■ **What is needed**:
Nothing in the listing below should be skipped, so transcribe it all exactly.
★ ★ ★ ★ ★ ★ ★
Lemma backfill_body h p flags count bd :
  seg_wf h -> params_wf p ->
  drop HEADER_LEN (backfill h p flags count (replicate HEADER_LEN 0 ++ bd)) = bd.
Proof.
  intros ((? & ?) & (? & ?) & (? & ?) & _) ((? & ?) & _ & _ & (? & ?) & _).
  unfold backfill, HEADER_LEN; cbv zeta. remember (replicate #256 0 ++ bd) as d eqn:Ed.
  assert (#256 <= length d)%nat by (rewrite Ed; len_lia).
  assert (length DHILOG_MAGIC = 6%nat) by done. name_puts #256. walk_puts.
  rewrite Ed. by rewrite drop_app_length' by (by rewrite length_replicate).
Qed.

Lemma backfill_ok h p flags count bd :
  seg_wf h -> params_wf p -> bytes_ok bd ->
  bytes_ok (backfill h p flags count (replicate HEADER_LEN 0 ++ bd)).
Proof.
  intros ((? & ?) & (? & ?) & (? & ?) & _) ((? & ?) & _ & _ & (? & ?) & _) ?.
  unfold backfill. pose proof blake3_ok.
  repeat first [apply Forall_put; [first [done|apply le_bytes_ok|by apply bytes_okb_ok|by apply blake3_ok]|]].
  apply Forall_app; split; [apply bytes_ok_replicate|done].
Qed.

Lemma parse_header_backfill h p flags count bd :
  seg_wf h -> params_wf p -> u64 count -> 0 < sh_clock_den h ->
  0 <= flags < 8 -> Z.land flags FLAG_SEALED <> 0 ->
  parse_header (backfill h p flags count (replicate HEADER_LEN 0 ++ bd))
  = Ok (header_of h p flags count bd).
Proof.
  intros Hh Hp Hc Hden Hfl Hse. pose proof (backfill_body h p flags count bd Hh Hp) as Hbd.
  destruct Hh as ((? & ?) & (? & ?) & (? & ?) & ? & ? & ?).
  destruct Hp as ((? & ?) & ? & ? & (? & ?) & ?).
  unfold parse_header, parse_header_with_seal, backfill, header_of, HEADER_LEN in *.
  cbv zeta in *.
  remember (replicate #256 0 ++ bd) as d eqn:Ed.
  assert (#256 <= length d)%nat by (rewrite Ed; len_lia).
  assert (length DHILOG_MAGIC = 6%nat) by done. name_puts #256. reads. walk_puts.
  assert (forall o n, (o + n <= #256)%nat -> slice o n d = replicate n 0) as Hd0.
  { intros o n Hon. rewrite Ed, slice_app_l by (rewrite length_replicate; lia).
    by apply slice_replicate. }
  rewrite !Hd0 by lia. rewrite of_le_u16, !of_le_u32, !of_le_u64 by (unfold FORMAT_VERSION; ulia).
  rewrite !bool_decide_true by done.
  assert (Z.land flags (Z.lnot (Z.lor (Z.lor FLAG_SEALED FLAG_HAS_AUX) FLAG_EPOCH_HASHES)) = 0)
    as -> by (apply (land_lnot_ones flags 3); lia).
  rewrite Ed. rewrite drop_app_length' by (by rewrite length_replicate).
  rewrite (proj2 (Nat.ltb_ge _ _)) by done.
  replace (Z.land flags FLAG_SEALED =? 0) with false by lia.
  by replace (sh_clock_den h =? 0) with false by lia.
Qed.

(** ** Sealing *)

(** The END record [seal] appends. *)
Definition end_record (p : SealParams) (n : nat) : Rec :=
  mkRec KIND_END RFLAG_AUX (Z.of_nat n) (sp_end_icount p) 0
    (put 8 (sp_end_state_hash p) (put 0 [sp_stop_reason p] (replicate 40 0))).

Lemma end_record_valid p n : params_wf p -> rec_valid (end_record p n).
Proof.
  intros (_ & _ & _ & (? & ?) & ?). split; [done|].
  cbn [kind payload seq icount end_record]. unfold is_aux; cbn [rflags end_record]. solve_layout.
Qed.

Lemma end_record_matches p n h :
  params_wf p -> h_end_icount h = sp_end_icount p -> h_end_state_hash h = sp_end_state_hash p ->
  end_matches h (end_record p n).
Proof.
  intros (_ & _ & _ & (? & ?) & ?) Hi Hh. unfold end_matches. rewrite Hi, Hh.
  cbn [boundary_rip icount payload end_record]. name_puts 40%nat. walk_puts. done.
Qed.

Lemma end_record_body p n :
  params_wf p -> body (end_record p n) = Ok (End (sp_stop_reason p) (sp_end_state_hash p)).
Proof. intros (_ & _ & _ & (? & ?) & ?). unfold end_record. solve_body. Qed.

Lemma seal_flags_aux a e : negb (Z.land (seal_flags a e) FLAG_HAS_AUX =? 0) = a.
Proof. by destruct a, e. Qed.
Lemma seal_flags_epoch a e : negb (Z.land (seal_flags a e) FLAG_EPOCH_HASHES =? 0) = e.
Proof. by destruct a, e. Qed.
Lemma seal_flags_range a e : 0 <= seal_flags a e < 8 /\ Z.land (seal_flags a e) FLAG_SEALED <> 0.
Proof. destruct a, e; vm_compute; naive_solver. Qed.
★ ★ ★ ★ ★ ★ ★
■ **Problem solution**:
Lemma backfill_body h p flags count bd :
  seg_wf h -> params_wf p ->
  drop HEADER_LEN (backfill h p flags count (replicate HEADER_LEN 0 ++ bd)) = bd.
Proof.
  intros ((? & ?) & (? & ?) & (? & ?) & _) ((? & ?) & _ & _ & (? & ?) & _).
  unfold backfill, HEADER_LEN; cbv zeta. remember (replicate #256 0 ++ bd) as d eqn:Ed.
  assert (#256 <= length d)%nat by (rewrite Ed; len_lia).
  assert (length DHILOG_MAGIC = 6%nat) by done. name_puts #256. walk_puts.
  rewrite Ed. by rewrite drop_app_length' by (by rewrite length_replicate).
Qed.

Lemma backfill_ok h p flags count bd :
  seg_wf h -> params_wf p -> bytes_ok bd ->
  bytes_ok (backfill h p flags count (replicate HEADER_LEN 0 ++ bd)).
Proof.
  intros ((? & ?) & (? & ?) & (? & ?) & _) ((? & ?) & _ & _ & (? & ?) & _) ?.
  unfold backfill. pose proof blake3_ok.
  repeat first [apply Forall_put; [first [done|apply le_bytes_ok|by apply bytes_okb_ok|by apply blake3_ok]|]].
  apply Forall_app; split; [apply bytes_ok_replicate|done].
Qed.

Lemma parse_header_backfill h p flags count bd :
  seg_wf h -> params_wf p -> u64 count -> 0 < sh_clock_den h ->
  0 <= flags < 8 -> Z.land flags FLAG_SEALED <> 0 ->
  parse_header (backfill h p flags count (replicate HEADER_LEN 0 ++ bd))
  = Ok (header_of h p flags count bd).
Proof.
  intros Hh Hp Hc Hden Hfl Hse. pose proof (backfill_body h p flags count bd Hh Hp) as Hbd.
  destruct Hh as ((? & ?) & (? & ?) & (? & ?) & ? & ? & ?).
  destruct Hp as ((? & ?) & ? & ? & (? & ?) & ?).
  unfold parse_header, parse_header_with_seal, backfill, header_of, HEADER_LEN in *.
  cbv zeta in *.
  remember (replicate #256 0 ++ bd) as d eqn:Ed.
  assert (#256 <= length d)%nat by (rewrite Ed; len_lia).
  assert (length DHILOG_MAGIC = 6%nat) by done. name_puts #256. reads. walk_puts.
  assert (forall o n, (o + n <= #256)%nat -> slice o n d = replicate n 0) as Hd0.
  { intros o n Hon. rewrite Ed, slice_app_l by (rewrite length_replicate; lia).
    by apply slice_replicate. }
  rewrite !Hd0 by lia. rewrite of_le_u16, !of_le_u32, !of_le_u64 by (unfold FORMAT_VERSION; ulia).
  rewrite !bool_decide_true by done.
  assert (Z.land flags (Z.lnot (Z.lor (Z.lor FLAG_SEALED FLAG_HAS_AUX) FLAG_EPOCH_HASHES)) = 0)
    as -> by (apply (land_lnot_ones flags 3); lia).
  rewrite Ed. rewrite drop_app_length' by (by rewrite length_replicate).
  rewrite (proj2 (Nat.ltb_ge _ _)) by done.
  replace (Z.land flags FLAG_SEALED =? 0) with false by lia.
  by replace (sh_clock_den h =? 0) with false by lia.
Qed.

(** ** Sealing *)

(** The END record [seal] appends. *)
Definition end_record (p : SealParams) (n : nat) : Rec :=
  mkRec KIND_END RFLAG_AUX (Z.of_nat n) (sp_end_icount p) 0
    (put 8 (sp_end_state_hash p) (put 0 [sp_stop_reason p] (replicate 40 0))).

Lemma end_record_valid p n : params_wf p -> rec_valid (end_record p n).
Proof.
  intros (_ & _ & _ & (? & ?) & ?). split; [done|].
  cbn [kind payload seq icount end_record]. unfold is_aux; cbn [rflags end_record]. solve_layout.
Qed.

Lemma end_record_matches p n h :
  params_wf p -> h_end_icount h = sp_end_icount p -> h_end_state_hash h = sp_end_state_hash p ->
  end_matches h (end_record p n).
Proof.
  intros (_ & _ & _ & (? & ?) & ?) Hi Hh. unfold end_matches. rewrite Hi, Hh.
  cbn [boundary_rip icount payload end_record]. name_puts 40%nat. walk_puts. done.
Qed.

Lemma end_record_body p n :
  params_wf p -> body (end_record p n) = Ok (End (sp_stop_reason p) (sp_end_state_hash p)).
Proof. intros (_ & _ & _ & (? & ?) & ?). unfold end_record. solve_body. Qed.

Lemma seal_flags_aux a e : negb (Z.land (seal_flags a e) FLAG_HAS_AUX =? 0) = a.
Proof. by destruct a, e. Qed.
Lemma seal_flags_epoch a e : negb (Z.land (seal_flags a e) FLAG_EPOCH_HASHES =? 0) = e.
Proof. by destruct a, e. Qed.
Lemma seal_flags_range a e : 0 <= seal_flags a e < 8 /\ Z.land (seal_flags a e) FLAG_SEALED <> 0.
Proof. destruct a, e; vm_compute; naive_solver. Qed.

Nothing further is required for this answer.